Youth mentoring organization Big Brothers Big Sisters of Orange County and the Inland Empire announced four inspiring 2019 Big of the Year recipients, topping off this year’s National Mentoring Month public awareness campaign.
The Big of the Year award honors volunteer mentors who go above and beyond for the child they are matched with through the program (“Littles”). Honorees typically also contribute greatly to the organization by hosting community fundraisers and recruiting other mentors. The winners were honored Jan. 31 at the annual National Mentoring Month volunteer recruitment and appreciation event, held at Marconi Auto Museum in Tustin.
This year, two exceptional individuals were selected from each region for making a difference in the lives of their Littles: Warren Delos Angeles and Chris Atkinson in Orange County, and Joseph Chiado and Leni Zarate in the Inland Empire.
- Warren Delos Angeles, of Los Alamitos, was matched with Little Brother Jose more than two years ago. Jose was 16 years old at the time, had a strong distrust of authority figures and spent his days ditching class to hang out with the wrong crowd. Delos Angeles, a business owner and father with incredible self-discipline, played an instrumental role in getting his Little back on track after he was kicked out of continuation school. With Delos Angeles’ guidance, Jose enrolled in a military-style residential academy so that he could graduate. In June 2018, he was a proud graduate with straight A’s, a member of the drill team and recipient of the distinguished scholar award. In addition to his ongoing support of Jose, Delos Angeles also raised more than $8,000 for Big Brothers Big Sisters through the October “Tribe Called Bigs” fundraising event at his gym, Tribe Functional Fitness in Los Alamitos.
- Chris Atkinson, of Lake Forest, is a returning volunteer who first served as a mentor in the late ’90s. That initial match earned her accolades as the 2003 Big Sister of the Year. She still meets with her first Little every month for Taco Tuesday, a testament to the lifelong friendships built through the program. In 2015, she became a mentor to Little Sister Yuritzi, who is being raised by a single mother in Santa Ana. Atkinson loves to encourage Yuritzi’s natural curiosity for life. Through meaningful activities—from planning a budget for their monthly outings to creating her own candy business for the organization’s annual Children’s Business Fair—Atkinson’s Little is learning to harness her entrepreneurial spirit and become financial responsible at the young age of 13. Atkinson also teaches Yuritzi the importance of giving back to the community; last year, they volunteered together at the Big Brothers Big Sisters Sandcastle Day event to serve food donated by Atkinson’s company.

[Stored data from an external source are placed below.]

(* ===== verification/Fork.v ===== *)
(** * fork ([task/fork.cpp])

    [sys_fork] clones the address space, saves the registers the child resumes
    with in a heap block, and spawns a task that inherits the descriptors, the
    heap and mmap bounds and the TLS base of its parent. *)

From S2P Require Import Prelude Mem Task Sched.

Definition ENOMEM : Z := 12.

(** The registers of [syscall::Frame] that [ForkFrame] copies, in its order. *)
Record ForkFrame := MkForkFrame {
  f_rbx : Z; f_rbp : Z; f_r12 : Z; f_r13 : Z; f_r14 : Z; f_r15 : Z;
  f_rip : Z; f_rflags : Z; f_rsp : Z;
}.

Definition SIZEOF_FORK_FRAME : Z := 72.

Definition fork_words (f : ForkFrame) : list Z :=
  [f_rbx f; f_rbp f; f_r12 f; f_r13 f; f_r14 f; f_r15 f; f_rip f; f_rflags f; f_rsp f].

Definition fork_word (f : ForkFrame) (i : Z) : Z := default 0 (zget (fork_words f) i).

Definition fork_name : list Z := [102; 111; 114; 107; 0].

Section fork.
Context {K : Type} `{KernelEnv K}.
Context (task_trampoline : Z) (default_state : list Z).
(** The address of [fork_child_entry]. *)
Context (fork_child_entry : Z).

Definition with_km (m : mem) (x : TaskSt K) : TaskSt K :=
  MkTaskSt (env x) m (tasks x) (next_id x).

(** What the child inherits. *)
Definition inherit (self : Z) (p c : Task) : Task :=
  set_parent self (set_fs_base (fs_base p) (set_mmap_next (mmap_next p)
    (set_brk_cur (brk_cur p) (set_brk_start (brk_start p) (set_fds (fds p) c))))).

Definition sys_fork (f : ForkFrame) (s : Sched K) : Res (Sched K * Z) :=
  let self := current_ s in
  p ← deref self s;
  '(k, child_cr3) ← k_create (env (ts s));
  k ← k_clone child_cr3 (task_cr3 p) k;
  '(k, saved) ← kmalloc SIZEOF_FORK_FRAME k;
  if saved =? 0 then
    k ← k_destroy child_cr3 k;
    Ok (with_ts (with_env k (ts s)) s, - ENOMEM) else
  let m := store_words 9 0 saved (fork_word f) (km (ts s)) in
  let s := with_ts (with_km m (with_env k (ts s))) s in
  '(s, child) ← spawn task_trampoline default_state (Some fork_name) fork_child_entry saved
                  (16 * 1024) child_cr3 s;
  if child =? 0 then
    k ← kfree saved (env (ts s));
    k ← k_destroy child_cr3 k;
    Ok (with_ts (with_env k (ts s)) s, - ENOMEM) else
  s ← update child (inherit self p) s;
  c ← deref child s;
  Ok (s, i64_of (id c)).

(** The register file [fork_child_entry] loads from its argument before it frees it. *)
Definition load_fork_frame (m : mem) (a : Z) : ForkFrame :=
  let w i := load64 m (a + 8 * i) in
  MkForkFrame (w 0) (w 1) (w 2) (w 3) (w 4) (w 5) (w 6) (w 7) (w 8).

End fork.
(* ===== verification/Fs.v ===== *)
(** * The file system interface ([fs/vfs.hpp])

    What a file system driver gives the VFS.  The C++ tables of function pointers
    become a record of functions over the heap state [K]; an entry that can be a
    null pointer is an option.  Every inode of a superblock has that superblock's
    operations, so an inode is just its fields; [P] is the type of the driver's
    [private_data].  Inodes are never changed once made, so they are values, not
    pointers.  A read gives the [ssize_t] and the bytes it wrote at the start of
    the caller's buffer. *)

From S2P Require Import Prelude.

Record Inode (P : Type) := MkInode {
  ino : Z;
  isize : Z;
  i_is_dir : bool;
  private_data : P;
}.
Arguments MkInode {P}.
Arguments ino {P}.
Arguments isize {P}.
Arguments i_is_dir {P}.
Arguments private_data {P}.

Record InodeOps (K P : Type) := MkInodeOps {
  op_read : option (Inode P → Z → Z → K → Res (K * (Z * list Z)));
  op_readdir : option (Inode P → Z → Z → K → Res (K * (Z * list Z)));
}.
Arguments MkInodeOps {K P}.
Arguments op_read {K P}.
Arguments op_readdir {K P}.

Record SuperBlock (K P : Type) := MkSuperBlock {
  op_root_inode : option (K → Res (K * option (Inode P)));
  op_get_inode : option (Z → K → Res (K * option (Inode P)));
  inode_ops : InodeOps K P;
}.
Arguments MkSuperBlock {K P}.
Arguments op_root_inode {K P}.
Arguments op_get_inode {K P}.
Arguments inode_ops {K P}.

(** The sizes of [vfs::Inode] and [vfs::SuperBlock]. *)
Definition SIZEOF_INODE : Z := 48.
Definition SIZEOF_SUPERBLOCK : Z := 16.

(** ** Directory streams *)

(** A directory entry as [readdir] writes it: the inode number and the name with
    its NUL. *)
Definition dirent (i : Z) (nm : list Z) : list Z := le_bytes 8 i ++ nm ++ [0].
(* ===== verification/TarTree.v ===== *)
(** * The initrd's tree

    The invariant of the node array (the sibling chains are the children lists of
    a tree whose siblings have distinct names), what [insert_path] does to it, and
    path resolution in the tree. *)

From stdpp Require Import functions.
From S2P Require Import Prelude CString Task Fs Tarfs.

(** ** The tree a node array represents *)

Section tree.
Implicit Types (st : TarState) (kids : Z → list Z) (nm : Z → list Z).

Fixpoint chain st (cur : Z) (l : list Z) : Prop :=
  match l with
  | [] => cur = -1
  | i :: l => cur = i ∧ 0 ≤ i ∧ ∃ n, zget (nodes st) i = Some n ∧ chain st (next_sibling n) l
  end.

Record tree_ok st kids nm : Prop := {
  tr_num : 0 < num_nodes st ≤ cap_nodes st ∧ cap_nodes st = zlen (nodes st);
  tr_buf i n : zget (nodes st) i = Some n → zlen (t_name n) = NAME_LEN;
  tr_node i : 0 ≤ i < num_nodes st → ∃ n, zget (nodes st) i = Some n ∧
    c_string (t_name n) = Some (nm i) ∧ chain st (first_child n) (kids i);
  tr_kids i c : 0 ≤ i < num_nodes st → c ∈ kids i → i < c < num_nodes st;
  tr_names i : 0 ≤ i < num_nodes st → NoDup (nm <$> kids i);
  tr_parent i j c : 0 ≤ i < num_nodes st → 0 ≤ j < num_nodes st → c ∈ kids i → c ∈ kids j → i = j;
}.

(** What an entry says of a node. *)
Definition attr st (i : Z) : option (bool * Z * Z) :=
  (λ n, (is_dir n, data_offset n, size n)) <$> zget (nodes st) i.

(** The child with a given name, and the node a path leads to. *)
Fixpoint first_named nm (comp : list Z) (l : list Z) : option Z :=
  match l with
  | [] => None
  | c :: l => if decide (nm c = comp) then Some c else first_named nm comp l
  end.

Fixpoint resolve kids nm (p : Z) (path : list (list Z)) : option Z :=
  match path with
  | [] => Some p
  | comp :: path => c ← first_named nm comp (kids p); resolve kids nm c path
  end.

Lemma first_named_Some nm comp l c : first_named nm comp l = Some c → c ∈ l ∧ nm c = comp.
Proof.
  induction l as [|x l IH]; simpl; [done|]. case_decide; [intros [= <-]; split; [apply list_elem_of_here|done]|].
  intros [? ?]%IH. split; [by apply list_elem_of_further|done].
Qed.

Lemma first_named_None nm comp l : first_named nm comp l = None → comp ∉ (nm <$> l).
Proof.
  induction l as [|x l IH]; simpl; [intros _; apply not_elem_of_nil|]. case_decide; [done|].
  intros Hn%IH. by rewrite not_elem_of_cons.
Qed.

Lemma first_named_ext nm nm' comp l : (∀ c, c ∈ l → nm' c = nm c) → first_named nm' comp l = first_named nm comp l.
Proof.
  induction l as [|x l IH]; simpl; [done|]. intros Hx. rewrite Hx by apply list_elem_of_here.
  rewrite IH; [done|]. intros c Hc. by apply Hx, list_elem_of_further.
Qed.

Lemma siblings_ext st st' cur l :
  (∀ i n, i ∈ l → zget (nodes st) i = Some n → ∃ n', zget (nodes st') i = Some n' ∧ next_sibling n' = next_sibling n) →
  chain st cur l → chain st' cur l.
Proof.
  revert cur. induction l as [|i l IH]; intros cur Hx; simpl; [done|]. intros (-> & ? & n & Hn & Hc).
  destruct (Hx i n) as (n' & Hn' & E); [apply list_elem_of_here|done|]. split_and!; [done..|].
  exists n'. split; [done|]. rewrite E. apply IH; [|done]. intros j m Hj. by apply Hx, list_elem_of_further.
Qed.

Lemma kids_length st kids nm i : tree_ok st kids nm → 0 ≤ i < num_nodes st → (length (kids i) < node_fuel st)%nat.
Proof.
  intros Ht Hi. assert (length (kids i) ≤ length (seqZ 0 (num_nodes st)))%nat as Hl.
  { apply submseteq_length, NoDup_submseteq.
    - eapply NoDup_fmap_1, (tr_names _ _ _ Ht _ Hi).
    - intros c Hc. apply elem_of_seqZ. pose proof (tr_kids _ _ _ Ht _ _ Hi Hc). lia. }
  rewrite length_seqZ in Hl. unfold node_fuel. lia.
Qed.

Lemma find_child_loop_spec st kids nm comp l cur fuel :
  tree_ok st kids nm → (∀ c, c ∈ l → 0 ≤ c < num_nodes st) → chain st cur l → no_nul comp →
  (length l < fuel)%nat →
  find_child_loop fuel st cur (comp ++ [0]) = Ok (default (-1) (first_named nm comp l)).
Proof.
  intros Ht Hl Hc Hcomp. revert cur fuel Hl Hc.
  induction l as [|i l IH]; intros cur fuel Hl Hc Hf; (destruct fuel as [|fuel]; [simpl in Hf; lia|]);
    cbn [find_child_loop]; simpl in Hc.
  - by rewrite Hc.
  - destruct Hc as (-> & Hi & n & Hn & Hc). rewrite (proj2 (Z.eqb_neq i (-1))) by lia.
    unfold get_node. rewrite Hn. res_step.
    destruct (tr_node _ _ _ Ht i) as (n' & Hn' & Hs & _); [apply Hl, list_elem_of_here|].
    assert (n' = n) as -> by congruence.
    destruct (strcmp_spec (t_name n) (comp ++ [0]) (nm i) comp Hs) as (d & -> & Hd).
    { by apply c_string_app. }
    res_step. simpl. destruct (Z.eqb_spec d 0) as [->|Hne].
    + by rewrite decide_True by (by apply Hd).
    + rewrite decide_False by naive_solver. apply IH; [|done|simpl in Hf; lia].
      intros c Hc'. by apply Hl, list_elem_of_further.
Qed.

Lemma find_child_spec st kids nm p comp :
  tree_ok st kids nm → 0 ≤ p < num_nodes st → no_nul comp →
  find_child st p (comp ++ [0]) = Ok (default (-1) (first_named nm comp (kids p))).
Proof.
  intros Ht Hp Hc. destruct (tr_node _ _ _ Ht _ Hp) as (n & Hn & _ & Hch).
  unfold find_child, get_node. rewrite Hn. res_step. eapply find_child_loop_spec; [done| |done..|].
  - intros c Hk. pose proof (tr_kids _ _ _ Ht _ _ Hp Hk). lia.
  - by eapply kids_length.
Qed.

(** ** Creating a child *)

(** The tree with a new last node [i] named [comp] under [p]. *)
Definition add_kid kids p i : Z → list Z := <[p := i :: kids p]> (<[i := []]> kids).

Definition name_ok (comp : list Z) : Prop := no_nul comp ∧ zlen comp ≤ 98.

Lemma strncpy_name buf comp :
  zlen buf = NAME_LEN → name_ok comp →
  ∃ buf', strncpy buf (comp ++ [0]) (NAME_LEN - 1) = Ok buf' ∧ zlen buf' = NAME_LEN ∧
    ∃ buf'', zset buf' (NAME_LEN - 1) 0 = Some buf'' ∧ zlen buf'' = NAME_LEN ∧ c_string buf'' = Some comp.
Proof.
  intros Hb [Hn Hl]. unfold NAME_LEN in *.
  rewrite (strncpy_short buf comp []) by (done || lia). eexists. split; [done|].
  unfold zlen in *. split.
  { rewrite !length_app, length_replicate, length_drop. lia. }
  rewrite zset_is; [|unfold zlen; rewrite !length_app, length_replicate, length_drop; lia].
  eexists. split; [done|]. rewrite length_insert. split.
  { rewrite !length_app, length_replicate, length_drop. lia. }
  rewrite insert_app_r_alt by lia. change (Z.to_nat (100 - 1)) with 99%nat.
  assert (∃ k, 99 - length comp = S k)%nat as [k Hk] by (exists (98 - length comp)%nat; lia).
  rewrite Hk. by apply c_string_app.
Qed.

Lemma put_node_ok st i n n0 :
  zget (nodes st) i = Some n0 → put_node st i n = Ok (with_nodes (<[Z.to_nat i := n]> (nodes st)) st).
Proof. intros Hi%zget_bounds. unfold put_node. by rewrite zset_is. Qed.

Lemma zget_put st i n n0 j :
  zget (nodes st) i = Some n0 →
  zget (<[Z.to_nat i := n]> (nodes st)) j = if decide (j = i) then Some n else zget (nodes st) j.
Proof. intros Hi%zget_bounds. by apply zget_insert. Qed.

(** What [alloc_node] leaves in the next slot. *)
Lemma alloc_node_spec st kids nm :
  tree_ok st kids nm →
  (num_nodes st = cap_nodes st ∧ alloc_node st = Ok (st, -1)) ∨
  ∃ st' n, num_nodes st < cap_nodes st ∧ alloc_node st = Ok (st', num_nodes st) ∧
    num_nodes st' = num_nodes st + 1 ∧ cap_nodes st' = cap_nodes st ∧ base st' = base st ∧
    zlen (nodes st') = zlen (nodes st) ∧
    zget (nodes st') (num_nodes st) = Some (MkTarNode n false 0 0 (-1) (-1)) ∧ zlen n = NAME_LEN ∧
    ∀ j, j ≠ num_nodes st → zget (nodes st') j = zget (nodes st) j.
Proof.
  intros Ht. destruct (tr_num _ _ _ Ht) as [Hn Hc]. unfold alloc_node, get_node.
  destruct (Z.leb_spec (cap_nodes st) (num_nodes st)); [left; split; [lia|done]|right].
  destruct (zget_is_Some (nodes st) (num_nodes st)) as [n Hg]; [lia|]. rewrite Hg. res_step.
  pose proof (tr_buf _ _ _ Ht _ _ Hg) as Hb. unfold NAME_LEN in *.
  rewrite zset_is by lia. res_step. erewrite put_node_ok by done. res_step.
  eexists _, _. split; [done|]. split; [done|]. simpl.
  rewrite (zget_put _ _ _ n) by done. rewrite decide_True by done.
  split_and!; try done; [apply zlen_insert|by rewrite zlen_insert|]. intros j Hj. rewrite (zget_put _ _ _ n) by done. by rewrite decide_False.
Qed.

Lemma get_or_create_spec st kids nm p comp :
  tree_ok st kids nm → 0 ≤ p < num_nodes st → name_ok comp →
  match first_named nm comp (kids p) with
  | Some c => get_or_create_child st p (comp ++ [0]) = Ok (st, c)
  | None =>
      (num_nodes st = cap_nodes st ∧ get_or_create_child st p (comp ++ [0]) = Ok (st, -1)) ∨
      ∃ st', num_nodes st < cap_nodes st ∧ get_or_create_child st p (comp ++ [0]) = Ok (st', num_nodes st) ∧
        tree_ok st' (add_kid kids p (num_nodes st)) (<[num_nodes st := comp]> nm) ∧
        num_nodes st' = num_nodes st + 1 ∧ cap_nodes st' = cap_nodes st ∧ base st' = base st ∧
        attr st' (num_nodes st) = Some (true, 0, 0) ∧ ∀ i, i ≠ num_nodes st → attr st' i = attr st i
  end.
Proof.
  intros Ht Hp Hc. unfold get_or_create_child. erewrite find_child_spec by (done || apply Hc). res_step.
  destruct (first_named nm comp (kids p)) as [c|] eqn:E; simpl.
  { apply first_named_Some in E as [E _]. pose proof (tr_kids _ _ _ Ht _ _ Hp E).
    by rewrite (proj2 (Z.eqb_neq c (-1))) by lia. }
  destruct (tr_num _ _ _ Ht) as [Hn0 Hcap].
  destruct (alloc_node_spec st kids nm Ht) as [[Hn ->]|(st1 & b & Hn & -> & N1 & C1 & B1 & L1 & G1 & Hb & O1)];
    res_step; [by left|right].
  set (idx := num_nodes st) in *. rewrite (proj2 (Z.eqb_neq idx (-1))) by lia.
  unfold get_node. rewrite G1. res_step. simpl.
  destruct (strncpy_name b comp Hb Hc) as (buf & -> & Hbl & buf' & Hz & Hbl' & Hcs). res_step. rewrite Hz. res_step.
  destruct (tr_node _ _ _ Ht _ Hp) as (np & Gp & Sp & Cp). rewrite (O1 p), Gp by lia. res_step.
  erewrite put_node_ok by done. res_step.
  set (n1 := MkTarNode buf' true 0 0 (-1) (first_child np)).
  set (st2 := with_nodes (<[Z.to_nat idx:=n1]> (nodes st1)) st1).
  assert (∀ j, zget (nodes st2) j = if decide (j = idx) then Some n1 else zget (nodes st1) j) as G2.
  { intros j. unfold st2. cbn [nodes with_nodes]. by erewrite zget_put by done. }
  assert (zget (nodes st2) p = Some np) as G2p by (rewrite G2, decide_False, O1 by lia; done).
  cbn [nodes with_nodes]. change (<[Z.to_nat idx:=n1]> (nodes st1)) with (nodes st2). rewrite G2p. res_step.
  erewrite put_node_ok by done. res_step.
  set (np' := MkTarNode (t_name np) (is_dir np) (data_offset np) (size np) idx (next_sibling np)).
  set (st3 := with_nodes (<[Z.to_nat p:=np']> (nodes st2)) st2).
  assert (∀ j, zget (nodes st3) j = if decide (j = p) then Some np' else if decide (j = idx) then Some n1 else zget (nodes st) j) as G3.
  { intros j. unfold st3. cbn [nodes with_nodes]. erewrite zget_put by done. case_decide; [done|].
    rewrite G2. case_decide; [done|]. by apply O1. }
  assert (∀ i, 0 ≤ i < idx → add_kid kids p idx i = if decide (i = p) then idx :: kids p else kids i) as K3.
  { intros i Hi. unfold add_kid. case_decide as Hd; [subst; by rewrite fn_lookup_insert|].
    rewrite fn_lookup_insert_ne by done. by rewrite fn_lookup_insert_ne by lia. }
  assert (add_kid kids p idx idx = []) as K3i.
  { unfold add_kid. rewrite fn_lookup_insert_ne by lia. by rewrite fn_lookup_insert. }
  assert (∀ i, i ≠ idx → (<[idx := comp]> nm) i = nm i) as M3 by (intros i ?; by rewrite fn_lookup_insert_ne).
  assert (∀ cur l, (∀ i, i ∈ l → 0 ≤ i < idx) → chain st cur l → chain st3 cur l) as Hch.
  { intros cur l Hl. apply siblings_ext. intros i n Hi Hg. rewrite G3. specialize (Hl i Hi).
    case_decide; [subst; exists np'; by simplify_eq|]. rewrite decide_False by lia. by exists n. }
  assert (∀ i, 0 ≤ i < idx → ∀ c, c ∈ kids i → 0 ≤ c < idx) as Hk.
  { intros i Hi c Hc'. pose proof (tr_kids _ _ _ Ht _ _ Hi Hc'). lia. }
  exists st3. split; [done|]. split; [done|]. simpl. split_and!; [|lia|done|done|..].
  2: { unfold attr. rewrite G3, decide_False, decide_True by lia. done. }
  2: { intros i Hi. unfold attr. rewrite G3. case_decide; [subst; by rewrite Gp|]. by rewrite decide_False. }
  assert (∀ i, 0 ≤ i < idx → map (<[idx := comp]> nm) (kids i) = map nm (kids i)) as M4.
  { intros i Hi. apply map_ext_in. intros c Hc'%list_elem_of_In. apply M3. specialize (Hk i Hi c Hc'). lia. }
  assert (zlen (nodes st3) = zlen (nodes st)) as L3 by (unfold st3, st2; simpl; by rewrite !zlen_insert).
  assert (num_nodes st3 = idx + 1 ∧ cap_nodes st3 = cap_nodes st) as [N3 C3] by (simpl; lia).
  clearbody st3. split; rewrite ?N3, ?C3, ?L3.
  - lia.
  - intros i n. rewrite G3. repeat case_decide; intros Hg; simplify_eq; [by apply (tr_buf _ _ _ Ht _ _ Gp)|done|].
    by apply (tr_buf _ _ _ Ht _ _ Hg).
  - intros i Hi. rewrite G3. destruct (decide (i = idx)) as [->|Hne].
    { rewrite decide_False, K3i, fn_lookup_insert by lia. by exists n1. }
    rewrite K3, M3 by lia. case_decide as Hd.
    + subst. exists np'. split_and!; [done..|]. simpl. split_and!; [done|lia|]. exists n1.
      rewrite G3, decide_False, decide_True by lia. split; [done|]. apply Hch; [by apply Hk|done].
    + destruct (tr_node _ _ _ Ht i) as (n & Hg & Hs & Hn'); [lia|]. exists n. split_and!; [done..|].
      apply Hch; [apply Hk; lia|done].
  - intros i c Hi. destruct (decide (i = idx)) as [->|Hne]; [rewrite K3i; by intros ?%not_elem_of_nil|].
    rewrite K3 by lia. case_decide; [subst; intros [->|Hc']%elem_of_cons; [lia|]|intros Hc'];
      (apply (tr_kids _ _ _ Ht) in Hc'; lia).
  - intros i Hi. destruct (decide (i = idx)) as [->|Hne]; [rewrite K3i; apply NoDup_nil_2|].
    pose proof (tr_names _ _ _ Ht i ltac:(lia)) as Hnd. rewrite K3 by lia.
    case_decide; [|cbn; by rewrite M4 by lia]. subst. cbn. rewrite M4, fn_lookup_insert by lia.
    apply NoDup_cons. split; [by apply first_named_None in E|done].
  - intros i j c Hi Hj. destruct (decide (i = idx)) as [->|]; [rewrite K3i; by intros ?%not_elem_of_nil|].
    destruct (decide (j = idx)) as [->|]; [rewrite K3i; by intros _ ?%not_elem_of_nil|].
    rewrite !K3 by lia. pose proof (tr_parent _ _ _ Ht i j c). pose proof (Hk i ltac:(lia) c). pose proof (Hk j ltac:(lia) c).
    repeat case_decide; rewrite ?elem_of_cons; subst; naive_solver lia.
Qed.

End tree.
(** C18. Mounting an archive always ends, and the tree it builds is exactly that of
    the archive's entries: its paths are the prefixes of the entries' paths, and
    each path leads to a node with the kind, place and length the last entry for it
    gives, or to a directory when only longer paths are listed.  This holds as
    long as the entries average at most eight components.  Mounting gives no file
    system only when the heap has no memory.  Names must have at most 255 bytes in
    all, and each component at most 98. *)
Theorem mount_reflects_archive bs fresh (k : K) l :
  512 ≤ zlen bs ≤ 2 ^ 36 → take 5 (drop 257 bs) = [117; 115; 116; 97; 114] →
  archive_entries (archive_fuel (zlen bs)) bs 0 = Ok l → Forall e_good l → fresh_ok (zlen l * 8 + 16) fresh →
  mount_ensures bs l (mount bs (zlen bs) fresh k).
Proof using H0. apply mount_spec. Qed.

End mount.

(** ** Concrete runs *)

Definition pad_to (n : nat) (l : list Z) : list Z := l ++ replicate (n - length l) 0.

Definition sample_header (nm sz : list Z) (tf : Z) : list Z :=
  pad_to 124 nm ++ pad_to 12 sz ++ replicate 20 0 ++ [tf] ++ replicate 100 0 ++ USTAR ++ replicate 249 0.

(** "bin/" and "./bin/a", which holds three bytes. *)
Definition sample_archive : list Z :=
  sample_header [98; 105; 110; 47] [48] 53 ++ sample_header [46; 47; 98; 105; 110; 47; 97] [51] 48 ++
  pad_to 512 [1; 2; 3] ++ replicate 1024 0.

Definition sample_entries : list entry :=
  [MkEntry [98; 105; 110; 47] true 0 0; MkEntry [46; 47; 98; 105; 110; 47; 97] false 1024 3].

Definition sample_fresh : list TarNode := replicate 32 (MkTarNode (replicate 100 7) false 9 9 9 9).

Definition mounted {K} (r : Res (K * option (TarState * SuperBlock K Z))) : bool :=
  match r with Ok (_, Some _) => true | _ => false end.

Lemma mounted_inv {K} (r : Res (K * option (TarState * SuperBlock K Z))) :
  mounted r = true → ∃ k st sb, r = Ok (k, Some (st, sb)).
Proof. destruct r as [[k [[st sb]|]]| | |]; [eauto|done..]. Qed.

Lemma sample_mounted : mounted (mount sample_archive (zlen sample_archive) sample_fresh (MkBump 0x1000 [])) = true.
Proof. vm_compute. reflexivity. Qed.

Lemma mount_reflects_archive_witness :
  mount_ensures sample_archive sample_entries (mount sample_archive (zlen sample_archive) sample_fresh (MkBump 0x1000 [])).
Proof.
  apply (mount_reflects_archive sample_archive sample_fresh (MkBump 0x1000 []) sample_entries).
  - vm_compute. split; discriminate.
  - vm_compute. reflexivity.
  - vm_compute. reflexivity.
  - repeat constructor; vm_compute; congruence.
  - split; [vm_compute; discriminate|]. apply Forall_replicate. reflexivity.
Defined.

- Joseph Chiado, of Riverside, has helped 17-year-old Christopher realize that the hardships in his life are not his fault. With his father in prison, Christopher grew up without a consistent male role model to help him navigate challenges such as his learning disability and anger issues. Christopher struggled in school and had no plans for his life after high school. But Chiado broke through to his Little and helped change his mindset with regular church visits and encouraging him to join a youth group to get away from the bad influences in his neighborhood. Last year, when Christopher was diagnosed with cancer, Chiado supported him through the entire treatment process. Today, Christopher has went from planning to drop out of high school to holding a job and touring colleges—breaking through mental blocks and even beating cancer, his mentor with him every step of the way. Chiado is also a member of the Riverside office’s Bigs League, which helps recruit new volunteers to match with local youth.
- Leni Zarate, of Riverside, met her Little Sister Janely in 2015. At the time, Janely was terrified of speaking up, even if she was being mistreated. With patience, laughter and confidence-boosters like asking her to order for the match at restaurants, Zarate helped the now-11-year-old come out of her shell. When Janely was embarrassed to speak Spanish in public, Zarate encouraged her to be proud of her heritage and asked to be taught Spanish in return. Janely was also several grade levels behind in reading and math because the family moved so frequently, often to rough neighborhoods. Making education a top priority, Zarate attended parent-teacher conferences with Janely’s mother and helped find the best tutors available. Now, Zarate’s Little is bubbly, confident and even a little sassy. Her social skills aren’t all that have improved—she recently received an award for excelling in the two subjects she once struggled to understand.